Despite the growing use of technology, healthcare is still primarily a people-driven business. From the doctors and nurses who provide care to the administrators and operators who help these complex organizations function – the growing demand for care outpaces the supply of labor and this is putting pressure on healthcare systems globally. COVID-19 exacerbated this challenge by putting strained workforces under the threat of direct exposure to the virus, extending work hours, deferring vacations and demanding rapid change in ways of working.
The results of the 2021 Healthcare CEO Future Pulse reveal that health leaders are addressing workforce challenges with approaches in the immediate term focused on optimizing their teams, while keeping their eyes on the horizon of talent supply shortages. Roughly two-thirds (67 percent) acknowledge that their organizations need to focus more of their attention on talent and resources. Fewer than half (43 percent) of executives believe they’re facing a talent shortage. Instead, the most concerning workforce issues keeping healthcare CEOs up at night are the ability to meet demand, the impact of new operating models upon staff, supporting workforce wellness, and recruiting new talent.
Considered together, these data suggest an instinct to “do more” with available talent—through training, supporting them with technology or providing greater support/incentives, rather than recruiting new resources. For Sarah Downey, president and CEO of Michael Garron Hospital in Canada this is not a solution. “We have an exhausted workforce, many of whom were already at the brink of retirement before COVID,” she says. For the past year, her team has worked to fill 100 nursing vacancies, and this issue has become a perennial problem for her hospital.
The potential impact is profound. There is no healthcare without healthcare workers: loss of staff due to attrition, burnout or retirement can have serious implications—in terms of costs to recruit new talent and capacity to deliver on demand. Following COVID, the threat is very real as people re-examine their career choices. However, the data suggests that health leaders, while concerned about workforce wellness, are looking beyond the pandemic.
In terms of mitigating burnout, more than two-thirds of CEOs (69 percent) have programs in place to listen to their staffers’ needs and learn where they need support – but clearly more can be done. More than two-thirds (67 percent) said they’re embracing partnerships in which external providers can take on more duties, alleviating overwork and allowing providers to focus on their core duties, where they can add the most value according to their expertise. This may be a necessary measure to add capacity to the workforce, but also may require re-thinking and expanding what the workforce looks like.
“It’s a system that is very hard to transform and change. You don’t have many levers and we cannot produce personnel quickly. We’ve got a huge amount of work going into inclusion and diversity, which mirrors what’s going on in the system. But what really worries me over the next couple of years is how to rebuild our workforce to be able to maintain access to healthcare for those who will need it.”
President and CEO Michael Garron Hospital
The point, of course, isn’t to deprioritize patient satisfaction. It’s important to recognize that the two are inextricably linked – organizations can’t deliver on patient outcomes without the people who get that done – perhaps the best way to reconcile the two is by creating a culture like the one at Mayo Clinic. “Everyone in the organization works towards helping patients get better. It’s unbelievably personal – if you reached out to me for help, I will find an answer for you,” says Dr. Decker, President, Mayo Clinic International. He explains the depth of that personal relationship further, noting: “We ask our staff to imagine the patient is your family. Imagine you’re the patient. Then deliver to that standard of care.”
Health leaders are currently focused on getting ‘more blood from the stone’ from their existing workforces, but the reality is that leaders will need to focus on treating existing staff better while building a ‘pipeline’ of future labor.

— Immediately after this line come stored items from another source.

(* ===== verification/Graphics.v ===== *)
(** * Rectangles, blending and targets
    ([compositor-protocol/src/rect.rs], [blend.rs], [compositor/src/target.rs],
    [display.rs])

    Coordinates are [u32] and their sums are checked: a sum that overflows
    panics.  [||] and [&&] evaluate their right side only when they need it, so
    the comparisons are written in the order of the source. *)

From S2P Require Import Prelude Effects BlockDevice CompositorProtocol.

(** ** Loops over a mutable value *)
Fixpoint for_range {E S} (l : list Z) (body : Z → S → outcome E S) (s : S) : outcome E S :=
  match l with
  | [] => Ok s
  | x :: l => s ← body x s; for_range l body s
  end.

(** The range [a..b]. *)
Definition range (a b : Z) : list Z := (Z.add a) <$> upto (b - a).

Section rects.
Context {E : Type}.
Implicit Types a b : Rect.

(** [a || b], [a && b] and [!a] on expressions that may panic. *)
Definition orM (a : outcome E bool) (b : outcome E bool) : outcome E bool :=
  x ← a; if (x : bool) then Ok true else b.
Definition andM (a : outcome E bool) (b : outcome E bool) : outcome E bool :=
  x ← a; if (x : bool) then b else Ok false.
Definition notM (a : outcome E bool) : outcome E bool := x ← a; Ok (negb x).

Definition add32 (x y : Z) : outcome E Z := chk 32 (x + y).
(** [x >= y + z], [x + y <= z] and [x + y == z]. *)
Definition ge_sum (x y z : Z) : outcome E bool := s ← add32 y z; Ok (bool_decide (s <= x)).
Definition sum_le (x y z : Z) : outcome E bool := s ← add32 x y; Ok (bool_decide (s <= z)).
Definition sum_eq (x y z : Z) : outcome E bool := s ← add32 x y; Ok (bool_decide (s = z)).

Definition Rect_intersects a b : outcome E bool :=
  notM (orM (ge_sum (r_x a) (r_x b) (r_width b))
       (orM (sum_le (r_x a) (r_width a) (r_x b))
       (orM (ge_sum (r_y a) (r_y b) (r_height b))
            (sum_le (r_y a) (r_height a) (r_y b))))).

Definition Rect_intersection a b : outcome E (option Rect) :=
  i ← Rect_intersects a b;
  if negb i then Ok None
  else
    let x := Z.max (r_x a) (r_x b) in
    let y := Z.max (r_y a) (r_y b) in
    ax2 ← add32 (r_x a) (r_width a);
    bx2 ← add32 (r_x b) (r_width b);
    ay2 ← add32 (r_y a) (r_height a);
    by2 ← add32 (r_y b) (r_height b);
    w ← chk 32 (Z.min ax2 bx2 - x);
    h ← chk 32 (Z.min ay2 by2 - y);
    Ok (Some (mkRect x y w h)).

Definition Rect_union a b : outcome E Rect :=
  let x := Z.min (r_x a) (r_x b) in
  let y := Z.min (r_y a) (r_y b) in
  ax2 ← add32 (r_x a) (r_width a);
  bx2 ← add32 (r_x b) (r_width b);
  ay2 ← add32 (r_y a) (r_height a);
  by2 ← add32 (r_y b) (r_height b);
  w ← chk 32 (Z.max ax2 bx2 - x);
  h ← chk 32 (Z.max ay2 by2 - y);
  Ok (mkRect x y w h).

Definition Rect_is_adjacent a b : outcome E bool :=
  h ← andM (orM (sum_eq (r_x a) (r_width a) (r_x b)) (sum_eq (r_x b) (r_width b) (r_x a)))
        (notM (orM (ge_sum (r_y a) (r_y b) (r_height b)) (ge_sum (r_y b) (r_y a) (r_height a))));
  v ← andM (orM (sum_eq (r_y a) (r_height a) (r_y b)) (sum_eq (r_y b) (r_height b) (r_y a)))
        (notM (orM (ge_sum (r_x a) (r_x b) (r_width b)) (ge_sum (r_x b) (r_x a) (r_width a))));
  Ok (h || v).

Definition Rect_contains a (x y : Z) : outcome E bool :=
  andM (Ok (bool_decide (r_x a <= x)))
  (andM (s ← add32 (r_x a) (r_width a); Ok (bool_decide (x < s)))
  (andM (Ok (bool_decide (r_y a <= y)))
        (s ← add32 (r_y a) (r_height a); Ok (bool_decide (y < s))))).

Definition Rect_is_empty a : bool := bool_decide (r_width a = 0 ∨ r_height a = 0).
End rects.

(** ** Pixels: blue, green, red, alpha *)
Record Pixel : Type := mkPx { px_b : Z; px_g : Z; px_r : Z; px_a : Z }.
#[export] Instance Pixel_eq_dec : EqDecision Pixel.
Proof. solve_decision. Defined.

Definition Pixel_of_bytes (bs : list Z) : Pixel :=
  match bs with [b; g; r; a] => mkPx b g r a | _ => mkPx 0 0 0 0 end.
Definition Pixel_bytes (p : Pixel) : list Z := [px_b p; px_g p; px_r p; px_a p].
(** [colour.to_le_bytes()]. *)
Definition Pixel_of_colour (colour : Z) : Pixel := Pixel_of_bytes (to_le_bytes 4 colour).

(** [(src * a + dst * (255 - a)) / 255]: the products fit in [u32]. *)
Definition mix (a s d : Z) : Z := wrap_u 8 ((s * a + d * (255 - a)) / 255).

Definition alpha_blend (src dst : Pixel) : Pixel :=
  let a := px_a src in
  if decide (a = 255) then src
  else if decide (a = 0) then dst
  else mkPx (mix a (px_b src) (px_b dst)) (mix a (px_g src) (px_g dst)) (mix a (px_r src) (px_r dst))
         (wrap_u 8 (a + px_a dst * (255 - a) / 255)).

(** The loops of [is_region_opaque]: [None] to go on, [Some] to return. *)
Fixpoint opaque_row (data : list Z) (row_start : Z) (cols : list Z) : bool :=
  match cols with
  | [] => true
  | col :: cols =>
      match data !! Z.to_nat (row_start + col * 4 + 3) with
      | Some 255 => opaque_row data row_start cols
      | _ => false
      end
  end.
Fixpoint opaque_rows {E} (data : list Z) (src_x src_y width stride : Z) (rows : list Z) : outcome E bool :=
  match rows with
  | [] => Ok true
  | row :: rows =>
      sy ← add32 src_y row;
      o ← chk 32 (sy * stride);
      o ← add32 o src_x;
      if opaque_row data (o * 4) (upto width) then opaque_rows data src_x src_y width stride rows
      else Ok false
  end.
Definition is_region_opaque {E} (data : list Z) (src_x src_y width height stride : Z) : outcome E bool :=
  opaque_rows data src_x src_y width stride (upto height).

(** ** Targets *)
Class Target (T : Type) : Type := {
  tg_width : T → Z;
  tg_height : T → Z;
  tg_fill : Rect → Z → T → outcome () T;
  tg_write_row : Z → Z → Z → list Z → T → outcome () T;
  tg_get_pixel : Z → Z → T → outcome () Pixel;
  tg_set_pixel : Z → Z → Pixel → T → outcome () T;
  tg_flush : Rect → T → T;
}.

(** The mapped framebuffer; the flushed rectangles are those the display was
    asked to present. *)
Record Framebuffer : Type := mkFb {
  fb_pixels : list Z;
  fb_width : Z;
  fb_height : Z;
  fb_stride : Z;
  fb_flushed : list Rect;
}.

Workforce concerns are a long-term play given that supply is limited, and their recruitment, training and deployment spans many years.
To deliver customer-centric experiences, workforces are the interface and embodiment of that ethos; sacrificing workforce in the name of efficiency can do more harm than good.
How to take action
Workforce should be a core pillar of health leaders’ strategies and requires both a current and long-term perspective – from a culture, capacity, and technology perspective. Patient-centricity is driven by workforce culture, which needs to be led from the top. Meanwhile, capacity can be addressed using a ‘workforce shaping’ approach - assessing current capacity, future demand and potential labor-mix needs. Further, workforce and digital strategies should be intertwined – factoring in how one impacts the other, and how workforces will need to be augmented with new roles and existing staff trained in new ways of working with technology.